__WHAT YOU ARE ASKED TO DO__. Only the lines below, from the one with "Hlt. injection Hbody as <- <-." through the one with "as (st1 & exn1", are to be written out, exactly.

__MATERIAL SHOWN__.

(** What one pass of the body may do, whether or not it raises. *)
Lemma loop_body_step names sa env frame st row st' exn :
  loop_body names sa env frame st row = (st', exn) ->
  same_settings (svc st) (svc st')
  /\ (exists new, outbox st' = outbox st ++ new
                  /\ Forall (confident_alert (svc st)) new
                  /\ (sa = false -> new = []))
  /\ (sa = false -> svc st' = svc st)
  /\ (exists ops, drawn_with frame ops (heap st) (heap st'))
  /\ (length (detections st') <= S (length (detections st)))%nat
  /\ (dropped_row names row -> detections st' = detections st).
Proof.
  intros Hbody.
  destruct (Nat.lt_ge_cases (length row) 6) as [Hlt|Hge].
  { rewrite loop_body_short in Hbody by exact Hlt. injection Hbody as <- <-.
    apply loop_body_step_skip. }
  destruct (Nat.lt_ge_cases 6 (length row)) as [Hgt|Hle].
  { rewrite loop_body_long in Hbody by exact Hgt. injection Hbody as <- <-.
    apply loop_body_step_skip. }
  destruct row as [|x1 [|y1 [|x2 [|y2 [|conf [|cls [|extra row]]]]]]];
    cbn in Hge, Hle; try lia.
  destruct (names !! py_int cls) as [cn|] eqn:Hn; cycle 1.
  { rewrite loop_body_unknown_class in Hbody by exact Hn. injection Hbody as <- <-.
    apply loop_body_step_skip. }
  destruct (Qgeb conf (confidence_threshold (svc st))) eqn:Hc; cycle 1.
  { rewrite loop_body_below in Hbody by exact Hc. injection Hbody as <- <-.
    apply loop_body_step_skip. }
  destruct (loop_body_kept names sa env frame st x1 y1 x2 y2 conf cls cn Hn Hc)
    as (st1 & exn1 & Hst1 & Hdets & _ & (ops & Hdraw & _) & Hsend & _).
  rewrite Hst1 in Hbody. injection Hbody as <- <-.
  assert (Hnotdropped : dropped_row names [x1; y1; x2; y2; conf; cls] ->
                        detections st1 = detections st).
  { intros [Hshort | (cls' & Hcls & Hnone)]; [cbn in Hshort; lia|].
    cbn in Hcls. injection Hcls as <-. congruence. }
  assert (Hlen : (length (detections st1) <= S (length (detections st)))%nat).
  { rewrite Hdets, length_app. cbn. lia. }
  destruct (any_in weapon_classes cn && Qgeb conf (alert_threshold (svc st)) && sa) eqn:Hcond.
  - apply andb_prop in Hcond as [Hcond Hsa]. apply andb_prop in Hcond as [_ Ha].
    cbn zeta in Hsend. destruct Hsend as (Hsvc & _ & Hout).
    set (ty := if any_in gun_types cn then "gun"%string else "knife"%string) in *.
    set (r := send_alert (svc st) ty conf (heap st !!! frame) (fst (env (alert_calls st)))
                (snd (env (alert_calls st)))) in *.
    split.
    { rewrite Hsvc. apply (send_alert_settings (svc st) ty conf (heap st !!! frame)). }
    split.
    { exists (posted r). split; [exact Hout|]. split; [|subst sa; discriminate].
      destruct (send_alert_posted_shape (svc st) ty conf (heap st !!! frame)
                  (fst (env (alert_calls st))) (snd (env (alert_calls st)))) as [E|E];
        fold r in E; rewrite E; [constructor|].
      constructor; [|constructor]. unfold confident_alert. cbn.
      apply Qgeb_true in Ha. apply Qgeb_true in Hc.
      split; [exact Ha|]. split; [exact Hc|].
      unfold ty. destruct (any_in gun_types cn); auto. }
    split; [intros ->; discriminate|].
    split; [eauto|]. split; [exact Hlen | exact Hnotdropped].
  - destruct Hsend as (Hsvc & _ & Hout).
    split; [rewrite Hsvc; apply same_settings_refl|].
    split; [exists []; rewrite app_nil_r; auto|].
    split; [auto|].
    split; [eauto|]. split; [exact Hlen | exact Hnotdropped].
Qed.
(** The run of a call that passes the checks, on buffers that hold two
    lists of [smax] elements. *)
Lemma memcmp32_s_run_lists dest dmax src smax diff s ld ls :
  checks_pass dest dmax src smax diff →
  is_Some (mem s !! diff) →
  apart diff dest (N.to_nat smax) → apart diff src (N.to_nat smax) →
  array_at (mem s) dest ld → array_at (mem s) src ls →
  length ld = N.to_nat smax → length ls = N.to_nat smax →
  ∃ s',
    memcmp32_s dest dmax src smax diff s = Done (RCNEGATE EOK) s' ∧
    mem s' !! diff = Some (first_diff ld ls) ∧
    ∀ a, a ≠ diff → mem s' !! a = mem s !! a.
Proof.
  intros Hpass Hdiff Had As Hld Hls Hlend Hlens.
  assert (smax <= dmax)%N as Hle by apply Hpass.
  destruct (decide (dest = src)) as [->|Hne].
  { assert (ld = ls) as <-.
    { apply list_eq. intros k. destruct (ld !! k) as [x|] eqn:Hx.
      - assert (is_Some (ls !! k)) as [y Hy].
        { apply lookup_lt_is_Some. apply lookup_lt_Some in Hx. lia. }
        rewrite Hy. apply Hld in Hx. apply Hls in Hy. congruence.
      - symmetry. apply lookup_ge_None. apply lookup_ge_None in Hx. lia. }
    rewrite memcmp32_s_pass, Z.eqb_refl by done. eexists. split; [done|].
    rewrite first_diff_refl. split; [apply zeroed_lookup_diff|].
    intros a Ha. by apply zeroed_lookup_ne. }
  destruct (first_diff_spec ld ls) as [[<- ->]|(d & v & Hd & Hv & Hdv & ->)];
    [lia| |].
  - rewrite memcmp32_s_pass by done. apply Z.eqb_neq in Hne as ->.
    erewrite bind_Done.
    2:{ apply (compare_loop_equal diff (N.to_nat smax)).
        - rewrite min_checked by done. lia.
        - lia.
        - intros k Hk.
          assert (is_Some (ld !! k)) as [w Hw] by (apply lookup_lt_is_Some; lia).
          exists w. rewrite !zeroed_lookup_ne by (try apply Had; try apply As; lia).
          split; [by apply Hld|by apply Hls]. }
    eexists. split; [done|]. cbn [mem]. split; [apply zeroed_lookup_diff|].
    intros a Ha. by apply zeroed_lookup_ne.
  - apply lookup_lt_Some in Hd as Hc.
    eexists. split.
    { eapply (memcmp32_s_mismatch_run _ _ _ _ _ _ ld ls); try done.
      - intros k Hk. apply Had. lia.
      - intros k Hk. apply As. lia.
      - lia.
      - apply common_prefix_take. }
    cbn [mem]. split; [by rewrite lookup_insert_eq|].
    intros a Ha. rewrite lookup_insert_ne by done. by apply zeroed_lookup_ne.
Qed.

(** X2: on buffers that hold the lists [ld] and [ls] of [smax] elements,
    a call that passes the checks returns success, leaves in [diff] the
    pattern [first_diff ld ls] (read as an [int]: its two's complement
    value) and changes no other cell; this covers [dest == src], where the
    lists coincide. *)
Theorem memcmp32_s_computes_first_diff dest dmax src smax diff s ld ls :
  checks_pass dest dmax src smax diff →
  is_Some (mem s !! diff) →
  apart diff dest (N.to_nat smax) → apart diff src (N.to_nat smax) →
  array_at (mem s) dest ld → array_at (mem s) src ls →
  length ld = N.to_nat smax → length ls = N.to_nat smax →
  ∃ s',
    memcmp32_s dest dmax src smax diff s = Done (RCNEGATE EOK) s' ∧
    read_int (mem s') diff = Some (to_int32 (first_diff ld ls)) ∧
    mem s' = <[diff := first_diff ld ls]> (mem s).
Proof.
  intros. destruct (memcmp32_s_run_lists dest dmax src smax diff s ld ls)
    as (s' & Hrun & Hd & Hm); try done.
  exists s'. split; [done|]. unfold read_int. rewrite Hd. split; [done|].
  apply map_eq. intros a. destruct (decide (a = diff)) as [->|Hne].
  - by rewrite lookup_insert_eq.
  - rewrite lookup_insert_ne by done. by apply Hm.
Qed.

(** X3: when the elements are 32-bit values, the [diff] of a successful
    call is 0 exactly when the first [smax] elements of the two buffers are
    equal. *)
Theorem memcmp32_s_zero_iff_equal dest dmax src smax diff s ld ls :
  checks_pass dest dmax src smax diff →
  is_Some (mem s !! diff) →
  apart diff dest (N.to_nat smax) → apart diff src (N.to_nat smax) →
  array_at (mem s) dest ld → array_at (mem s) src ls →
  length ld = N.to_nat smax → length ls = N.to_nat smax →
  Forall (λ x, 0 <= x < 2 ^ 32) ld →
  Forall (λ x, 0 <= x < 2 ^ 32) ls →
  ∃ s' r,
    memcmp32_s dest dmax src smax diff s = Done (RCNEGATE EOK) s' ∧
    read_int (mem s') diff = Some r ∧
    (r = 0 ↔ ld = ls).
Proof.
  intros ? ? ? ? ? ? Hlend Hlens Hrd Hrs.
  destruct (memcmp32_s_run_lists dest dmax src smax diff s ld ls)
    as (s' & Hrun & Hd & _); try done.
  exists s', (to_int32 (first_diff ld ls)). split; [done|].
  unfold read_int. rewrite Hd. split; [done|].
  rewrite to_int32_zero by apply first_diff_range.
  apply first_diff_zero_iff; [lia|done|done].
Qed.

__COMPLETED EXERCISE__.
  { rewrite loop_body_short in Hbody by exact Hlt. injection Hbody as <- <-.
    apply loop_body_step_skip. }
  destruct (Nat.lt_ge_cases 6 (length row)) as [Hgt|Hle].
  { rewrite loop_body_long in Hbody by exact Hgt. injection Hbody as <- <-.
    apply loop_body_step_skip. }
  destruct row as [|x1 [|y1 [|x2 [|y2 [|conf [|cls [|extra row]]]]]]];
    cbn in Hge, Hle; try lia.
  destruct (names !! py_int cls) as [cn|] eqn:Hn; cycle 1.
  { rewrite loop_body_unknown_class in Hbody by exact Hn. injection Hbody as <- <-.
    apply loop_body_step_skip. }
  destruct (Qgeb conf (confidence_threshold (svc st))) eqn:Hc; cycle 1.
  { rewrite loop_body_below in Hbody by exact Hc. injection Hbody as <- <-.
    apply loop_body_step_skip. }
  destruct (loop_body_kept names sa env frame st x1 y1 x2 y2 conf cls cn Hn Hc)
    as (st1 & exn1 & Hst1 & Hdets & _ & (ops & Hdraw & _) & Hsend & _).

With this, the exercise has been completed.